It’s essential to clean your heating and cooling system’s air ducts to control air pollution in your home, and consequently, free yourself and family from related health problems. A professional cleaner may employ any of the several techniques in air duct cleaning including brushing, use of blowguns, application of biocides, and utilization of hand-held vacuums. Most of the methods are generally accepted and have little or no health concerns, but questions and controversies emerge when it comes to the application of chemical biocides.
When Should You Use Chemical Biocides?
An air duct cleaning professional may recommend the use of chemical biocides to kill odor-causing microorganisms such as bacteria and fungi. As much as you are looking to eliminate bacteria growth and odor, you need to understand that chemical biocides come in different forms, with varying properties and pose certain health risks when not used correctly. It’s generally agreed that the application of chemical biocides is an effective method of cleaning air ducts as long as a qualified cleaning professional uses the right product properly.
Mild fungistats and bacteriostats remove mold, mildew, and bacteria odor from your ducts, and there is no need to vacate your home during the application. Stronger solutions are good at eliminating both disease and odor-causing microorganisms on hard and non-porous surfaces.
Nevertheless, you will be required to vacate your house during application and wait for about an hour or so for the chemical to dry completely. Additionally, you should never allow a cleaning professional to use the substances if you or any other house occupant is sensitive to such treatments.
What Are The Concerns?
As mentioned earlier, there are health concerns associated with the use of chemical biocides in air duct cleaning. Exposure to the chemicals may result in respiratory, nerve system, eye, and skin problems. Environmental Protection Agency (EPA) regulates chemical biocides and does not recommend their application in air duct cleaning unless specifically proven. It’s noteworthy mentioning that EPA has not approved any chemical biocide for use on fiberglass-lined ducts or fiberglass boards. So, check if the materials are present in your ducts before cleaning.
What to Do To Ensure Safety
Although chemical biocides are effective antimicrobial solutions, it’s of utmost importance to verify that the cleaning expert is duly qualified and is using the right product. Before the cleaning service provider applies the product, ask him or her to demonstrate the evidence of microbial invasion in your ducts, and explain why physical means such as brushing cannot be used instead. Moreover, let the professional explain the safety measure they undertake when cleaning with chemical biocides. Check the product’s label to ascertain whether it’s fit for air duct cleaning and ensure the service provider utilizes the chemical as per the instructions outlined on the label.

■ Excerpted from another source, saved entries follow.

Definition ramfs_dir_exists (fs : ramfs) (path : list Z) : run bool :=
  if path_is_dir path then Ret true
  else if is_procfs path then b ← procfs_is_file path; Ret (negb b)
  else
    let path := skip_slash path in
    if bool_decide (path = []) then Ret true
    else if RAMFS_NAME_MAX <=? Z.of_nat (length path) then Ret false
    else Ret (existsb (fun f => has_prefix (path ++ [ch "/"]) (f_name f)) fs).

Definition blocks (n : Z) : Z := u32 (n + 511) / 512.

(** The return value and what [*st] holds afterwards. *)
Definition ramfs_stat (pid : nat) (path : list Z) (s : sys) : run (Z * xkern_stat) :=
  dir ← ramfs_dir_exists (s_files s) path;
  if (dir : bool) then Ret (0, mkStat 0 (Z.lor S_IFDIR 0x1ED) 1 0 4096 0)
  else if is_procfs path then
    t ← the_task pid s;
    n ← procfs_read s path (t_procbuf t);
    if n <? 0 then Ret (-1, mkStat 0 0 1 0 4096 0)
    else Ret (0, mkStat 0 (stat_mode path) 1 (u32 n) 4096 (blocks (u32 n)))
  else
    match ramfs_lookup (s_files s) path with
    | None => Ret (-1, mkStat 0 0 1 0 4096 0)
    | Some i =>
        f ← of_option (s_files s !! i);
        Ret (0, mkStat (u32 (Z.of_nat i + 1)) (stat_mode path) 1 (f_size f) 4096
                  (blocks (f_size f)))
    end.

Definition fs_stat (pid : nat) (path : list Z) (s : sys) : run (Z * xkern_stat) :=
  ramfs_stat pid path s.

(** [None]: [*st] is left as it was. *)
Definition fs_fstat (pid : nat) (fd : Z) (s : sys) : run (Z * option xkern_stat) :=
  if (fd <? 0) || (XKERN_MAX_FDS <=? fd) then Ret (-1, None)
  else
    t ← the_task pid s; f ← get_fd t fd;
    if fd_type f =? 2 then Ret (0, Some (mkStat 0 (Z.lor S_IFREG 0x180) 0 0 0 0))
    else if negb (fd_type f =? 1) then Ret (-1, None)
    else
      match find (fun rf => bool_decide (DArc (f_off rf) = fd_data f) && (f_size rf =? fd_size f))
              (s_files s) with
      | None => Ret (-1, None)
      | Some rf =>
          (* [strcpy(path + 1, rf->name)] into the 63 bytes that are left *)
          name ← copy_name 63 (f_name rf);
          '(r, st) ← ramfs_stat pid (ch "/" :: name) s; Ret (r, Some st)
      end.

Definition fs_access (path : list Z) (mode : Z) (s : sys) : run Z :=
  dir ← ramfs_dir_exists (s_files s) path;
  if (dir : bool) then Ret 0
  else if is_procfs path then e ← procfs_exists path; Ret (if (e : bool) then 0 else -1)
  else Ret (match ramfs_lookup (s_files s) path with Some _ => 0 | None => -1 end).

(** ** Directories *)

Definition XKERN_DT_REG : Z := 1.
Definition XKERN_DT_DIR : Z := 2.

(** The text before the first slash, and [strchr(s, '/') != 0]. *)
Fixpoint upto_slash (s : list Z) : list Z :=
  match s with
  | c :: s => if c =? ch "/" then [] else c :: upto_slash s
  | [] => []
  end.
Definition has_slash (s : list Z) : bool := existsb (Z.eqb (ch "/")) s.

Definition child_of (prefix name : list Z) : option (list Z) :=
  if has_prefix prefix name then Some (drop (length prefix) name) else None.

(** The inner loop: an earlier file with the same component. *)
Definition dup_of (prefix child : list Z) (f : ramfs_file) : bool :=
  match child_of prefix (f_name f) with
  | None => false
  | Some cm =>
      let len := length (upto_slash child) in
      (length (upto_slash cm) =? len)%nat && bool_decide (take len cm = take len child)
  end.

(** [memcpy(name, child, len); name[len] = 0] after [len] has been cut to
    [namelen - 1]: what [name] holds. *)
Definition put_name (namelen : Z) (name : list Z) : run (list Z) :=
  if namelen =? 0 then Fault
  else Ret (take (Z.to_nat (namelen - 1)) name).

(** The outer loop; [before] are the files already passed.  The return value
    and the name. *)
Fixpoint dir_scan (prefix : list Z) (want namelen seen : Z) (before fs : ramfs)
    : run (Z * list Z) :=
  match fs with
  | [] => Ret (0, [])
  | f :: fs =>
      let next seen := dir_scan prefix want namelen seen (before ++ [f]) fs in
      match child_of prefix (f_name f) with
      | None => next seen
      | Some [] => next seen
      | Some child =>
          if existsb (dup_of prefix child) before then next seen
          else
            let seen := u32 (seen + 1) in
            if seen =? want then
              name ← put_name namelen (upto_slash child);
              Ret (if has_slash child then XKERN_DT_DIR else XKERN_DT_REG, name)
            else next seen
      end
  end.

Definition dir_child (fs : ramfs) (dir : list Z) (index namelen : Z) : run (Z * list Z) :=
  let dir := skip_slash dir in
  if bool_decide (dir = []) then dir_scan [] (u32 (index + 1)) namelen 0 [] fs
  else if RAMFS_NAME_MAX <=? Z.of_nat (length dir) then Ret (0, [])
  else dir_scan (dir ++ [ch "/"]) (u32 (index + 1)) namelen 0 [] fs.

(** [path] starts with "proc", see [is_procfs]. *)
Definition procfs_child (tasks : list task) (path : list Z) (index namelen : Z)
    : run (Z * list Z) :=
  let p := drop 4 (skip_slash path) in
  if bool_decide (p = []) || (Float.peek p =? ch "/") then
    let p := tail p in
    if bool_decide (p = []) then
      match tasks !! Z.to_nat index with
      | None => Ret (0, [])
      | Some t =>
          '(tmp, n) ← snprintf (replicate 16 0) 16 (str "%u") [AWord (t_pid t)];
          name ← put_name namelen (take (Z.to_nat n) tmp);
          Ret (XKERN_DT_DIR, name)
      end
    else
      '(_, e) ← pid_digits 0 p;
      if bool_decide (e = p) || negb (Float.peek e =? ch "/") then Ret (0, [])
      else if negb (bool_decide (tail e = str "status")) then Ret (0, [])
      else if index =? 0 then
        if namelen <? 7 then Ret (0, []) else Ret (XKERN_DT_REG, str "status")
      else Ret (0, [])
  else Ret (0, []).

Definition fs_getdents (path : list Z) (index namelen : Z) (s : sys) : run (Z * list Z) :=
  if is_procfs path then procfs_child (s_tasks s) path index namelen
  else dir_child (s_files s) path index namelen.

(** ** Argument vectors *)

Definition FS_MAX_ARGS : Z := 32.
Definition FS_MAX_TOK : Z := 255.
Definition ARGV_BASE : Z := 0x08100000.

Definition blank (c : Z) : bool := (c =? ch " ") || (c =? 9) || (c =? 10).

Fixpoint skip_blank (p : list Z) : list Z :=
  match p with
  | c :: p' => if blank c then skip_blank p' else p
  | [] => []
  end.

Definition APOS : Z := 39.
Definition QUOT : Z := 34.

(** [if (wlen < FS_MAX_TOK - 1) toks[argc][wlen++] = c;] *)
Definition push (w : list Z) (c : Z) : list Z :=
  if Z.of_nat (length w) <? FS_MAX_TOK - 1 then w ++ [c] else w.

(** The inner loop: the word and what is left of the line. *)
Fixpoint word (in_single in_double : bool) (w p : list Z) : list Z * list Z :=
  match p with
  | [] => (w, [])
  | c :: p' =>
      if in_single || in_double || negb (blank c) then
        if in_single then
          if c =? APOS then word false in_double w p' else word true in_double (push w c) p'
        else if in_double then
          if c =? QUOT then word false false w p' else word false true (push w c) p'
        else if c =? APOS then word true false w p'
        else if c =? QUOT then word false true w p'
        else word false false (push w c) p'
      else (w, p)
  end.

(** The outer loop, from [argc] words on. *)
Fixpoint tokens (fuel : nat) (argc : Z) (p : list Z) : run (list (list Z)) :=
  match fuel with
  | O => Spin
  | S fuel =>
      if bool_decide (p = []) || (FS_MAX_ARGS <=? argc) then Ret []
      else
        let p := skip_blank p in
        if bool_decide (p = []) then Ret []
        else
          let '(w, p) := word false false [] p in
          ws ← tokens fuel (argc + 1) p; Ret (w :: ws)
  end.

(** [None] is the null pointer.  Every round takes at least one character. *)
Definition tokenize (argline : option (list Z)) : run (list (list Z)) :=
  match argline with
  | None => Ret []
  | Some p => tokens (S (length p)) 0 p
  end.

Fixpoint sum_lengths (ws : list (list Z)) : Z :=
  match ws with
  | w :: ws => Z.of_nat (length w) + 1 + sum_lengths ws
  | [] => 0
  end.

Section Argv.
Context {A : Type} `{!FrameAllocator A}.

(** The last loop: [arr[i] = (u64)s; memcpy(s, tp[i], l); s += l;] *)
Fixpoint put_args (i s : Z) (ws : list (list Z)) (m : space A) : run (space A) :=
  match ws with
  | w :: ws =>
      m ← user_bytes (ARGV_BASE + 8 * i) (le_bytes 8 s) m;
      m ← user_bytes s (w ++ [0]) m;
      put_args (i + 1) (s + (Z.of_nat (length w) + 1)) ws m
  | [] => Ret m
  end.

Definition set_cr3 (c : Z) (m : space A) : space A :=
  mkSpace (mkVm (mem (machine m)) (alloc (machine m)) c) (bytes m).

(** [None]: the code returns 0 and [*argc_out] is not written; otherwise it
    returns [ARGV_BASE] and stores the number of arguments. *)
Definition task_build_argv (t : task) (argline : option (list Z)) (m : space A)
    : run (option Z * space A) :=
  toks ← tokenize argline;
  let ws := if bool_decide (toks = []) then [ch "/" :: t_name t] else toks in
  let argc := Z.of_nat (length ws) in
  let need := (argc + 1) * 8 + sum_lengths ws in
  if 0x00100000 <? need then Ret (None, m)
  else
    let old_cr3 := cr3 (machine m) in
    let m := set_cr3 (t_cr3 t) m in
    '(ok, v) ← map_pages PAGE_WRITE (page_down ARGV_BASE) (ARGV_BASE + need) (machine m);
    let m := mkSpace v (bytes m) in
    if negb ok then Ret (None, set_cr3 old_cr3 m)
    else
      m ← put_args 0 (ARGV_BASE + (argc + 1) * 8) ws m;
      m ← user_bytes (ARGV_BASE + 8 * argc) (le_bytes 8 0) m;
      Ret (Some argc, set_cr3 old_cr3 m).

End Argv.

(** ** Memory safety of descriptors *)

(** [size] bytes from [d] on can be read. *)
Definition data_ok (s : sys) (d : dptr) (size : Z) : Prop :=
  match d with
  | DNull => False
  | DArc off => 0 <= off /\ off + size <= Z.of_nat (length (s_arc s))
  | DProc k => exists t, s_tasks s !! k = Some t /\ size <= Z.of_nat (length (t_procbuf t))
  end.

Definition fd_ok (s : sys) (f : xkern_fd) : Prop :=
  0 <= fd_pos f < 2 ^ 32 /\ 0 <= fd_size f < 2 ^ 32 /\
  (fd_type f = 1 -> data_ok s (fd_data f) (fd_size f)).

Definition task_ok (s : sys) (t : task) : Prop :=
  length (t_fd t) = 16%nat /\ Forall (fd_ok s) (t_fd t) /\
  length (t_procbuf t) = PROCBUF /\ 0 ∈ t_procbuf t.

Definition file_ok (s : sys) (f : ramfs_file) : Prop :=
  0 <= f_off f /\ 0 <= f_size f < 2 ^ 32 /\ f_off f + f_size f <= Z.of_nat (length (s_arc s)).

Definition fs_ok (s : sys) : Prop :=
  Forall (task_ok s) (s_tasks s) /\ Forall (file_ok s) (s_files s).

(** The data a descriptor refers to survives a change of the tasks' tables. *)
Lemma data_ok_put s pid t fds d n :
  s_tasks s !! pid = Some t -> data_ok s d n -> data_ok (put_task pid (set_fds fds t) s) d n.
Proof.
  intros Ht. destruct d as [|off|k]; cbn; [done..|]. intros (u & Hu & Hn).
  destruct (decide (k = pid)) as [->|Hne].
  - exists (set_fds fds t). rewrite list_lookup_insert_eq by (by eapply lookup_lt_Some).
    simplify_eq. done.
  - exists u. rewrite list_lookup_insert_ne by done. done.
Qed.

Lemma fd_ok_put s pid t fds f :
  s_tasks s !! pid = Some t -> fd_ok s f -> fd_ok (put_task pid (set_fds fds t) s) f.
Proof. intros Ht (? & ? & Hd). split_and!; [lia..|]. intros Hty. by apply data_ok_put, Hd. Qed.

(** Storing a good descriptor keeps the whole state good. *)
Lemma fs_ok_put_fd s pid t fd f :
  fs_ok s -> s_tasks s !! pid = Some t -> fd_ok s f ->
  fs_ok (put_task pid (put_fd fd f t) s).
Proof.
  intros [Hts Hfs] Ht Hf. unfold put_fd. set (fds := <[_ := f]> (t_fd t)).
  assert (Hkeep : forall u, task_ok s u -> task_ok (put_task pid (set_fds fds t) s) u).
  { intros u (H16 & Hfds & Hb & H0). split_and!; [done| |done..].
    eapply Forall_impl; [exact Hfds|]. intros g Hg. by apply fd_ok_put. }
  split; [|done]. cbn [put_task s_tasks]. apply Forall_insert.
  - eapply Forall_impl; [exact Hts|]. exact Hkeep.
  - destruct (proj1 (Forall_lookup _ _) Hts pid t Ht) as (H16 & Hfds & Hb & H0).
    split_and!; [subst fds; cbn; by rewrite length_insert| |done..].
    cbn [set_fds t_fd]. subst fds. apply Forall_insert; [|by apply fd_ok_put].
    eapply Forall_impl; [exact Hfds|]. intros g Hg. by apply fd_ok_put.
Qed.

(** The bytes a descriptor's data pointer stands for. *)
Definition contents (s : sys) (f : xkern_fd) : list Z :=
  match fd_data f with
  | DNull => []
  | DArc off => take (Z.to_nat (fd_size f)) (drop (Z.to_nat off) (s_arc s))
  | DProc k => match s_tasks s !! k with
               | Some t => take (Z.to_nat (fd_size f)) (t_procbuf t)
               | None => []
               end
  end.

Chemical biocides are necessary for the elimination and prevention of microbial growth and odor in air ducts. Nevertheless, proceed with caution when applying these chemicals in your home. They are potentially dangerous, and it’s best to ensure that the professional cleaner uses an EPA-approved product to clean your ducts. All in all, chemical biocides are effective in duct cleaning, provided the cleaning provider uses the right product appropriately.